--- Task to complete ---
Make an exact copy of the entries below.

(Stored data entries)
_ _ _ _

(** C3, on a request whose [User-Agent] is not UTF-8.  A GET request on
    [/mcp] that accepts only an event stream and carries such a
    [User-Agent] is not forwarded at all: decoding the unused
    [user_agent] raises, and the request is answered with status 500. *)
Theorem latin1_user_agent_not_forwarded self s :
  mcp_app rt self latin1_agent_scope s
  = (Returned tt,
     after s (world s)
       [Logged server_logger INFO "Received request for path: /mcp";
        Logged server_logger INFO "Handling MCP request for path: /mcp";
        Logged server_logger INFO "MCP Request - Method: GET";
        Logged server_logger INFO
          ("MCP Request - Headers: "
           ++ repr_headers rt [("accept", "text/event-stream");
                               ("user-agent", String "233" "")]);
        Logged server_logger ERROR
          ("Error handling request for /mcp: " ++ decode_error rt (String "233" ""));
        Logged server_logger ERROR
          (format_exc rt (UnicodeDecodeError rt (String "233" "")));
        Responded 500 "Internal Server Error"]).
Proof.
  assert (Hfwd : forall s0 : @state W,
             forwarded_scope rt latin1_agent_scope s0
             = (Raised (UnicodeDecodeError rt (String "233" "")),
                after s0 (world s0)
                  [Logged server_logger INFO "MCP Request - Method: GET";
                   Logged server_logger INFO
                     ("MCP Request - Headers: "
                      ++ repr_headers rt [("accept", "text/event-stream");
                                          ("user-agent", String "233" "")])])).
  { intros s0. unfold forwarded_scope. cbn [latin1_agent_scope scope_method scope_headers get].
    change (String.eqb "GET" "GET") with true. cbv iota. run.
    change (decode_utf8 (dict_get "accept" [("accept", "text/event-stream");
                                            ("user-agent", String "233" "")] ""))
      with (Some "text/event-stream").
    change (decode_utf8 (dict_get "user-agent" [("accept", "text/event-stream");
                                                ("user-agent", String "233" "")] ""))
      with (@None str).
    cbv iota beta. journal_eq. }
  rewrite (route_exception_is_500 self latin1_agent_scope s
             (UnicodeDecodeError rt (String "233" ""))
             (after (mcp_request_logged s latin1_agent_scope) (world s)
                [Logged server_logger INFO "MCP Request - Method: GET";
                 Logged server_logger INFO
                   ("MCP Request - Headers: "
                    ++ repr_headers rt [("accept", "text/event-stream");
                                        ("user-agent", String "233" "")])])
             eq_refl eq_refl).
  - unfold mcp_request_logged. journal_eq.
  - rewrite (route_http_mcp_logged self latin1_agent_scope s eq_refl).
    unfold bind. now rewrite Hfwd.
Qed.

(** Whatever the session manager does with it, the scope [mcp_app]
    prepared is the one it was handed. *)
Lemma mcp_app_forwards self scope s scope' s1 :
  scope_type scope = "http" ->
  is_mcp_path (get (scope_path scope) "") = true ->
  forwarded_scope rt scope (mcp_request_logged s scope) = (Returned scope', s1) ->
  exists post,
    journal (snd (mcp_app rt self scope s))
    = (journal s1 ++ Called (session_manager_handle_request scope') :: post)%list
    /\ forall c, ~ In (Called c) post.
Proof.
  intros Htype Hpath Hfwd.
  rewrite (mcp_app_http _ _ _ Htype). unfold try_except.
  rewrite (route_http_mcp_logged _ _ _ Hpath). unfold bind at 1. rewrite Hfwd.
  unfold await.
  destruct (handle_request (server self) scope' (world s1)) as [[[]|e] w].
  - exists []. split; [reflexivity | intros c []].
  - destruct (isinstance_Exception e).
    + run.
      exists [Logged server_logger ERROR
                ("Error handling request for " ++ get (scope_path scope) "" ++ ": "
                 ++ exc_str e);
              Logged server_logger ERROR (format_exc rt e);
              Responded 500 "Internal Server Error"].
      split.
      * cbn [snd journal]. rewrite <- !app_assoc. reflexivity.
      * intros c [H|[H|[H|[]]]]; discriminate.
    + exists []. split; [reflexivity | intros c []].
Qed.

_ _ _ _

--- Result of this exercise ---
(** C3, on a request whose [User-Agent] is not UTF-8.  A GET request on
    [/mcp] that accepts only an event stream and carries such a
    [User-Agent] is not forwarded at all: decoding the unused
    [user_agent] raises, and the request is answered with status 500. *)
Theorem latin1_user_agent_not_forwarded self s :
  mcp_app rt self latin1_agent_scope s
  = (Returned tt,
     after s (world s)
       [Logged server_logger INFO "Received request for path: /mcp";
        Logged server_logger INFO "Handling MCP request for path: /mcp";
        Logged server_logger INFO "MCP Request - Method: GET";
        Logged server_logger INFO
          ("MCP Request - Headers: "
           ++ repr_headers rt [("accept", "text/event-stream");
                               ("user-agent", String "233" "")]);
        Logged server_logger ERROR
          ("Error handling request for /mcp: " ++ decode_error rt (String "233" ""));
        Logged server_logger ERROR
          (format_exc rt (UnicodeDecodeError rt (String "233" "")));
        Responded 500 "Internal Server Error"]).
Proof.
  assert (Hfwd : forall s0 : @state W,
             forwarded_scope rt latin1_agent_scope s0
             = (Raised (UnicodeDecodeError rt (String "233" "")),
                after s0 (world s0)
                  [Logged server_logger INFO "MCP Request - Method: GET";
                   Logged server_logger INFO
                     ("MCP Request - Headers: "
                      ++ repr_headers rt [("accept", "text/event-stream");
                                          ("user-agent", String "233" "")])])).
  { intros s0. unfold forwarded_scope. cbn [latin1_agent_scope scope_method scope_headers get].
    change (String.eqb "GET" "GET") with true. cbv iota. run.
    change (decode_utf8 (dict_get "accept" [("accept", "text/event-stream");
                                            ("user-agent", String "233" "")] ""))
      with (Some "text/event-stream").
    change (decode_utf8 (dict_get "user-agent" [("accept", "text/event-stream");
                                                ("user-agent", String "233" "")] ""))
      with (@None str).
    cbv iota beta. journal_eq. }
  rewrite (route_exception_is_500 self latin1_agent_scope s
             (UnicodeDecodeError rt (String "233" ""))
             (after (mcp_request_logged s latin1_agent_scope) (world s)
                [Logged server_logger INFO "MCP Request - Method: GET";
                 Logged server_logger INFO
                   ("MCP Request - Headers: "
                    ++ repr_headers rt [("accept", "text/event-stream");
                                        ("user-agent", String "233" "")])])
             eq_refl eq_refl).
  - unfold mcp_request_logged. journal_eq.
  - rewrite (route_http_mcp_logged self latin1_agent_scope s eq_refl).
    unfold bind. now rewrite Hfwd.
Qed.

(** Whatever the session manager does with it, the scope [mcp_app]
    prepared is the one it was handed. *)
Lemma mcp_app_forwards self scope s scope' s1 :
  scope_type scope = "http" ->
  is_mcp_path (get (scope_path scope) "") = true ->
  forwarded_scope rt scope (mcp_request_logged s scope) = (Returned scope', s1) ->
  exists post,
    journal (snd (mcp_app rt self scope s))
    = (journal s1 ++ Called (session_manager_handle_request scope') :: post)%list
    /\ forall c, ~ In (Called c) post.
Proof.
  intros Htype Hpath Hfwd.
  rewrite (mcp_app_http _ _ _ Htype). unfold try_except.
  rewrite (route_http_mcp_logged _ _ _ Hpath). unfold bind at 1. rewrite Hfwd.
  unfold await.
  destruct (handle_request (server self) scope' (world s1)) as [[[]|e] w].
  - exists []. split; [reflexivity | intros c []].
  - destruct (isinstance_Exception e).
    + run.
      exists [Logged server_logger ERROR
                ("Error handling request for " ++ get (scope_path scope) "" ++ ": "
                 ++ exc_str e);
              Logged server_logger ERROR (format_exc rt e);
              Responded 500 "Internal Server Error"].
      split.
      * cbn [snd journal]. rewrite <- !app_assoc. reflexivity.
      * intros c [H|[H|[H|[]]]]; discriminate.
    + exists []. split; [reflexivity | intros c []].
Qed.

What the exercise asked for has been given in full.